● WORK ITEM: Among the records below, find each line bearing the word "right" and copy it.

● DATA IN THIS EXERCISE:
=-=-=
Import Config SignalProcessor MAPoptCalculator.

Context {L : Libm}.

Lemma count_true_map {A : Type} (f : A -> bool) (l : list A) :
  count_true (map f l) = Z.of_nat (length (filter f l)).
Proof.
  unfold count_true. f_equal.
  induction l as [|x l IH]; [reflexivity|].
  cbn [map filter]. destruct (f x); cbn [length]; rewrite IH; reflexivity.
Qed.

(** C7.  At an evaluation time and for a (window, history) combination the
    sliding-window collection yields no observation when fewer than 60
    samples lie in the lookback period; and when the collection yields fewer
    than 5 observations, [_calculate_single_fit] returns [None] without an
    error, so that the combination leaves the lists of the worker as they
    are. *)
Theorem lookback_and_observation_thresholds (a : Args) (win_hr hist_hr : Q) :
  ((length (filter (in_window (arg_t_now a - hist_hr) (arg_t_now a))
                   (arg_t a)) < 60)%nat ->
   calculate_sliding_window_correlations (arg_t a) (arg_MAP a) (arg_rSO2 a)
     win_hr hist_hr (arg_t_now a) = Ok ([], []))
  /\ (forall cox_vals map_vals,
        arg_t a <> [] ->
        calculate_sliding_window_correlations (arg_t a) (arg_MAP a)
          (arg_rSO2 a) win_hr hist_hr (arg_t_now a)
        = Ok (cox_vals, map_vals) ->
        (length map_vals < 5)%nat ->
        _calculate_single_fit (arg_t_now a) (arg_t a) (arg_MAP a)
          (arg_rSO2 a) win_hr hist_hr (arg_bins a) (arg_bin_centers a)
        = Ok None
        /\ forall acc, history_step a win_hr acc hist_hr = Ok acc).
Proof.
  split.
  - intro H. unfold calculate_sliding_window_correlations.
    rewrite count_true_map.
    replace (Z.of_nat _ <? 60)%Z with true
      by (symmetry; apply Z.ltb_lt; lia).
    reflexivity.
  - intros cox_vals map_vals Ht Hs Hm.
    assert (Hfit : _calculate_single_fit (arg_t_now a) (arg_t a) (arg_MAP a)
                     (arg_rSO2 a) win_hr hist_hr (arg_bins a)
                     (arg_bin_centers a) = Ok None).
    { unfold _calculate_single_fit.
      destruct (arg_t a) as [|t0 t'] eqn:Et; [contradiction|].
      destruct (Qltb _ t0); [reflexivity|].
      rewrite Hs. cbn [bind fst snd].
      replace (len map_vals <? 5)%Z with true
        by (symmetry; apply Z.ltb_lt; unfold len; lia).
      reflexivity. }
    split; [exact Hfit|].
    intro acc. unfold history_step. rewrite Hfit. reflexivity.
Qed.

End Thresholds.

Lemma lookback_and_observation_thresholds_witness :
  @SignalProcessor.calculate_sliding_window_correlations rational_libm
    example_t example_MAP example_rSO2 (1 # 6) (1 # 2) 1 = Ok ([], [])
  /\ (@MAPoptCalculator._calculate_single_fit rational_libm 1 example_t
        example_MAP example_rSO2 (1 # 2) 1 Config.MAP_BINS
        Config.MAP_BIN_CENTERS = Ok None
      /\ forall acc,
           @MAPoptCalculator.history_step rational_libm example_args (1 # 2)
             acc 1 = Ok acc).
Proof.
  split.
  - apply (proj1 (@lookback_and_observation_thresholds rational_libm
                    example_args (1 # 6) (1 # 2))).
    vm_compute. lia.
  - assert (Ht : example_t <> []) by (vm_compute; discriminate).
    assert (Hs : { cm | @SignalProcessor.calculate_sliding_window_correlations
                          rational_libm example_t example_MAP example_rSO2
                          (1 # 2) 1 1 = Ok cm
                        /\ (length (snd cm) < 5)%nat }).
    { eexists. split; [vm_compute; reflexivity | vm_compute; lia]. }
    destruct Hs as [[cox_vals map_vals] [Hs Hm]].
    exact (proj2 (@lookback_and_observation_thresholds rational_libm
                    example_args (1 # 2) 1) cox_vals map_vals Ht Hs Hm).
Defined.


(** ** The curve fit *)

Lemma np_minimum_cases (a b : Q) :
  (np_minimum a b = a \/ np_minimum a b = b)
  /\ np_minimum a b <= a /\ np_minimum a b <= b.
Proof.
  unfold np_minimum. destruct (Qle_bool a b) eqn:E.
  - apply Qle_bool_iff in E. repeat split; try lra. left. reflexivity.
  - apply Qle_bool_false in E. repeat split; try lra. right. reflexivity.
Qed.

Lemma np_maximum_cases (a b : Q) :
  (np_maximum a b = a \/ np_maximum a b = b)
  /\ a <= np_maximum a b /\ b <= np_maximum a b.
Proof.
  unfold np_maximum. destruct (Qle_bool a b) eqn:E.
  - apply Qle_bool_iff in E. repeat split; try lra. right. reflexivity.
  - apply Qle_bool_false in E. repeat split; try lra. left. reflexivity.
Qed.

Lemma fold_minimum_spec (l : list Q) :
  forall a,
    (fold_left np_minimum l a = a \/ In (fold_left np_minimum l a) l)
    /\ fold_left np_minimum l a <= a
    /\ (forall c, In c l -> fold_left np_minimum l a <= c).
Proof.
  induction l as [|x l IH]; intro a; cbn [fold_left].
  - repeat split; [left; reflexivity | lra | intros c []].
  - destruct (IH (np_minimum a x)) as (H1 & H2 & H3).
    destruct (np_minimum_cases a x) as (Hc & Ha & Hx).
    repeat split.
    + destruct H1 as [H1|H1].
      * rewrite H1. destruct Hc as [Hc|Hc]; rewrite Hc;
          [left; reflexivity | right; left; reflexivity].
      * right. right. exact H1.
    + lra.
    + intros c [<-|Hin]; [lra | apply H3; exact Hin].
Qed.
(** X21. When a [kXR_redirect] is followed (the redirect counter is
    positive, the target is a valid URL, redirects are not taken as
    answers, the target has a free SID) and the post master accepts the
    re-sent request, [OnIncoming] sends the request to the target with
    the target's new SID and keeps the handler alive, and the target
    ends the host list twice: [OnIncoming] appends it, then
    [RetryAtServer] appends it again. *)
Theorem OnIncoming_redirect_host_twice sf pv sa uok d now port host cgi session s sid :
  let h := hs s in
  let u := mkURL host port true in
  pRedirectCounter h <> 0 -> uok host port = true -> pRedirectAsAnswer h = false ->
  sa u = Some sid ->
  let '(act, outs', s') :=
    OnIncoming sf pv sa uok d now []
               (mkRsp (streamid (pRequest h)) (Rredirect port host cgi) session) s in
  act = N.lor Take RemoveHandler /\ outs' = [] /\ alive s' = alive s /\
  (exists pre, fx s' = fx s ++ pre ++ [ESend u sid true]) /\
  (exists pre, pHosts (hs s') = pre ++ [host_of u; host_of u]).
Proof.
  cbv zeta. intros Hc Hu Ha Hs.
  unfold OnIncoming. cbn [OnIncoming_body]. rewrite N.eqb_refl. cbn [negb hs upd pRedirectCounter].
  change (pRedirectCounter (set_pHosts ?a (hs s))) with (pRedirectCounter (hs s)).
  rewrite (proj2 (N.eqb_neq _ 0) Hc), Hu. cbn [url_valid negb].
  destruct cgi as [[raw params]|]; cbv beta iota; unfold upd; cbn [hs fx alive].
  all: match goal with |- context [promote_lb ?x] =>
         destruct (promote_lb_keeps x) as (P1 & P2 & P3 & P4); generalize dependent (promote_lb x) end.
  all: intros hp P1 P2 P3 P4.
  all: cbn [pRedirectAsAnswer set_pRedirectCgi set_pUrl]; rewrite P1;
       cbn [pRedirectAsAnswer set_pRedirectCounter set_pHosts]; rewrite Ha.
  all: match goal with |- context [RewriteRequestRedirect ?a ?b ?c ?x] =>
         destruct (RewriteRequestRedirect_some a b c x sid ltac:(exact Hs))
           as (s1 & E & U & Hh & Sd & A & mid & F);
         rewrite E end.
  all: cbv beta iota; unfold RetryAndHandle, retry_state, emit, upd; cbn [hs fx alive].
  all: cbn [hs fx alive pUrl pRequest pHosts set_pHosts set_pUrl set_pRedirectCgi] in *.
  all: rewrite U, Sd, A, F, Hh.
  all: split; [reflexivity|split; [reflexivity|split; [reflexivity|split]]].
  all: [> exists mid; rewrite <- app_assoc; reflexivity
       | eexists; rewrite <- app_assoc; reflexivity
       | exists mid; rewrite <- app_assoc; reflexivity
       | eexists; rewrite <- app_assoc; reflexivity].
Qed.

Lemma OnIncoming_redirect_host_twice_witness :
  pRedirectCounter (hs (ex_state 16)) <> 0 /\ ex_urlok "srv2.example" 1094 = true /\
  pRedirectAsAnswer (hs (ex_state 16)) = false /\
  ex_sid (mkURL "srv2.example" 1094 true) = Some 7 /\
  let '(act, outs', s') :=
    OnIncoming ex_flags ex_flags ex_sid ex_urlok 0 10 []
               (mkRsp 1 (Rredirect 1094 "srv2.example" None) 0) (ex_state 16) in
  act = N.lor Take RemoveHandler /\ outs' = [] /\ alive s' = alive (ex_state 16) /\
  (exists pre, fx s' = fx (ex_state 16) ++ pre ++ [ESend (mkURL "srv2.example" 1094 true) 7 true]) /\
  (exists pre, pHosts (hs s') = pre ++ [host_of (mkURL "srv2.example" 1094 true);
                                        host_of (mkURL "srv2.example" 1094 true)]).
Proof.
  split; [discriminate|split; [reflexivity|split; [reflexivity|split; [reflexivity|]]]].
  apply (OnIncoming_redirect_host_twice ex_flags ex_flags ex_sid ex_urlok 0 10
           1094 "srv2.example" None 0 (ex_state 16) 7); [discriminate|reflexivity|reflexivity|reflexivity].
Defined.
(** C10. In every reachable store no two reviews share a guest and no two
    share a room.  A guest who has a review cannot write another, whatever
    the booking; neither can a second review be written for a room that has
    one. *)
Theorem review_one_per_guest_and_room (s : Store) :
  reachable s ->
  NoDup (map review_guest (reviews s))
  /\ NoDup (map review_room (reviews s))
  /\ (forall now user booking_id rating_arg text,
        let res := createReview now user booking_id rating_arg text s in
        (exists r, In r (reviews s) /\ review_guest r = user_pk user) ->
        fst res = s /\ snd res <> RedirectSuccess)
  /\ (forall now user booking_id rating_arg text b,
        let res := createReview now user booking_id rating_arg text s in
        In b (bookings s) -> booking_pk b = booking_id ->
        (exists r, In r (reviews s) /\ review_room r = booking_room b) ->
        fst res = s /\ snd res <> RedirectSuccess).
Proof.
  intros R. apply WF_reachable in R.
  split; [apply R|]. split; [apply R|]. split.
  - intros now user booking_id rating_arg text res [r [Hr Kr]].
    assert (N : snd res <> RedirectSuccess).
    { intros E. apply createReview_success_fresh in E.
      destruct E as [b [_ [_ [N _]]]]. apply N. rewrite <- Kr.
      now apply in_map. }
    split; [now apply createReview_rejected_unchanged | exact N].
  - intros now user booking_id rating_arg text b res Hb Kb [r [Hr Kr]].
    assert (N : snd res <> RedirectSuccess).
    { intros E. apply createReview_success_fresh in E.
      destruct E as [b0 [F [_ [_ N]]]]. apply find_some in F.
      destruct F as [Hb0 Hp]. apply andb_true_iff in Hp.
      destruct Hp as [Kp _]. apply Z.eqb_eq in Kp.
      assert (b0 = b).
      { apply (find_by_key_unique booking_pk (bookings s) booking_id); auto.
        apply distinct_NoDup. apply R. }
      subst b0. apply N. rewrite <- Kr. now apply in_map. }
    split; [now apply createReview_rejected_unchanged | exact N].
Qed.

(** Bob, who reviewed room 1, books room 2 and tries to review that stay. *)
Lemma review_one_per_guest_and_room_witness :
  reachable store6
  /\ NoDup (map review_guest (reviews store6))
  /\ NoDup (map review_room (reviews store6))
  /\ fst (createReview 200 bob 2 5 "Also fine" store6) = store6
  /\ snd (createReview 200 bob 2 5 "Also fine" store6)
     = FormInvalid [ReviewAlreadyExists].
Proof.
  assert (R : reachable store6).
  { unfold store6, store5, store1. repeat apply reach_step.
    apply reach_init. repeat split; reflexivity. }
  destruct (review_one_per_guest_and_room store6 R) as [H1 [H2 [H3 _]]].
  split; [exact R|]. split; [exact H1|]. split; [exact H2|].
  split; [|reflexivity].
  apply (H3 200 bob 2 5 "Also fine"%string).
  eexists. split; [left; reflexivity | reflexivity].
Defined.

(** ** Listing reviews *)

Lemma ReviewStatus_eqb_eq (a b : ReviewStatus) :
  ReviewStatus_eqb a b = true <-> a = b.
Proof. destruct a, b; simpl; split; congruence. Qed.

Lemma owner_filter_spec (s : Store) (user : User) (r : Review) :
  match get_room s (review_room r) with
  | Some room => room_owner room =? user_pk user
  | None => false
  end = true <-> owns_room s user (review_room r).
Proof.
  unfold owns_room. destruct (get_room s (review_room r)) as [room|].
  - rewrite Z.eqb_eq. split; [eauto|]. intros [r0 [E O]]. congruence.
  - split; [discriminate|]. intros [r0 [E _]]. discriminate E.
Qed.

(** C9, as amended.  [ReviewListView] returns exactly: with a room filter,
    the Approved reviews of that room, for every viewer, its owner included;
    without one, to an anonymous viewer the Approved reviews, to a signed-in
    viewer who owns a room the reviews of the rooms they own in any status,
    and to a signed-in viewer who owns none their own reviews in any status.
    Hence a review shown to someone who neither wrote it nor owns its room is
    Approved. *)
Theorem review_list_visibility (s : Store) (viewer : option User)
    (room_param : option Z) (r : Review) :
  (In r (ReviewListView_get_queryset s viewer room_param)
   <-> In r (reviews s) /\ listed s viewer room_param r)
  /\ (In r (ReviewListView_get_queryset s viewer room_param) ->
      match viewer with
      | None => True
      | Some user =>
          review_guest r <> user_pk user /\ ~ owns_room s user (review_room r)
      end ->
      review_status r = APPROVED).
Proof.
  assert (M : In r (ReviewListView_get_queryset s viewer room_param)
              <-> In r (reviews s) /\ listed s viewer room_param r).
  { unfold ReviewListView_get_queryset, newest_first, listed.
    rewrite order_by_In.
    destruct room_param as [room_id|]; [|destruct viewer as [user|]].
    - rewrite filter_In, andb_true_iff, Z.eqb_eq, ReviewStatus_eqb_eq.
      reflexivity.
    - destruct (is_owner s user).
      + rewrite filter_In, owner_filter_spec. reflexivity.
      + rewrite filter_In, Z.eqb_eq. reflexivity.
    - rewrite filter_In, ReviewStatus_eqb_eq. reflexivity. }
  split; [exact M|].
  intros H V. apply M in H. destruct H as [_ L]. unfold listed in L.
  destruct room_param as [room_id|]; [tauto|].
  destruct viewer as [user|]; [|exact L].
  destruct (is_owner s user); tauto.
Qed.

(** C9 as stated fails.  Bob's review of room 1 awaits moderation.  Alice,
    who owns room 1, does not get it when she lists the reviews of room 1,
    nor on the page of the room; Bob, who wrote it and owns room 3, does not
    get it in his list. *)
Lemma review_list_hides_pending :
  (exists r, reviews store5 = [r]
             /\ review_status r = REVIEW_PENDING
             /\ review_guest r = user_pk bob
             /\ review_room r = room_pk room1
             /\ room_owner room1 = user_pk alice)
  /\ ReviewListView_get_queryset store5 (Some alice) (Some 1) = []
  /\ RoomDetailView_reviews store5 1 = []
  /\ is_owner store5 bob = true
  /\ ReviewListView_get_queryset store5 (Some bob) None = [].
Proof.
  split; [eexists; repeat split|]; repeat split.
Qed.

(** What Alice does get without the room filter: the pending review. *)
Example review_list_owner_sample :
  map review_pk (ReviewListView_get_queryset store5 (Some alice) None) = [1]
  /\ map review_pk (ReviewListView_get_queryset store5 (Some carol) None) = []
  /\ map review_pk (ReviewListView_get_queryset store5 None None) = [].
Proof. repeat split. Qed.

(** ** Further properties *)

Lemma scan_after_save (l : list Booking) (b' : Booking) (q : Booking -> bool) :
  filter (fun x => q x && negb (booking_pk x =? booking_pk b'))
         (save_row booking_pk b' l)
  = filter (fun x => q x && negb (booking_pk x =? booking_pk b')) l.
Proof.
  unfold save_row. induction l as [|y l IH]; [reflexivity|].
  simpl. destruct (booking_pk y =? booking_pk b') eqn:E.
  - rewrite Z.eqb_refl, !andb_false_r. exact IH.
  - rewrite E, IH. reflexivity.
Qed.
(** A program that only reads and modifies runs as the composition
    of its modifications. *)
Lemma exec_bind_ok {A B} (m : js S A) (k : A -> js S B) (s : S) a s' :
  m s = (Ok a, s') -> exec (bind m k) s = exec (k a) s'.
Proof. unfold exec, bind. by intros ->. Qed.
End MonadLaws.

#[export] Hint Rewrite @bind_ret_l @bind_throw @bind_modify @bind_gets : jsrun_rw.
#[export] Hint Resolve exec_bind_ok : jsrun.

Section Keeps.
Context {S B : Type} (f : S -> B).

Lemma keeps_ret {A} (a : A) : keeps f (ret a).
Proof. intros s. reflexivity. Qed.

Lemma keeps_get : keeps f get.
Proof. intros s. reflexivity. Qed.

Lemma keeps_gets {A} (g : S -> A) : keeps f (gets g).
Proof. intros s. reflexivity. Qed.

Lemma keeps_throw {A} (e : exn) : keeps f (throw (A:=A) e).
Proof. intros s. reflexivity. Qed.

Lemma keeps_modify (g : S -> S) : (forall s, f (g s) = f s) -> keeps f (modify g).
Proof. intros Hg s. apply Hg. Qed.

Lemma keeps_bind {A C} (m : js S A) (k : A -> js S C) :
  keeps f m -> (forall a, keeps f (k a)) -> keeps f (bind m k).
Proof.
  intros Hm Hk s. unfold bind. specialize (Hm s).
  destruct (m s) as [[a|e] s']; simpl in *; [rewrite Hk|]; exact Hm.
Qed.

Lemma keeps_try_catch {A} (m : js S A) (h : exn -> js S A) :
  keeps f m -> (forall e, keeps f (h e)) -> keeps f (try_catch m h).
Proof.
  intros Hm Hh s. unfold try_catch. specialize (Hm s).
  destruct (m s) as [[a|e] s']; simpl in *; [|rewrite Hh]; exact Hm.
Qed.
=-=-=
● YOUR SOLUTION:
  - apply Qle_bool_false in E. repeat split; try lra. right. reflexivity.
  - apply Qle_bool_iff in E. repeat split; try lra. right. reflexivity.
          [left; reflexivity | right; left; reflexivity].
      * right. right. exact H1.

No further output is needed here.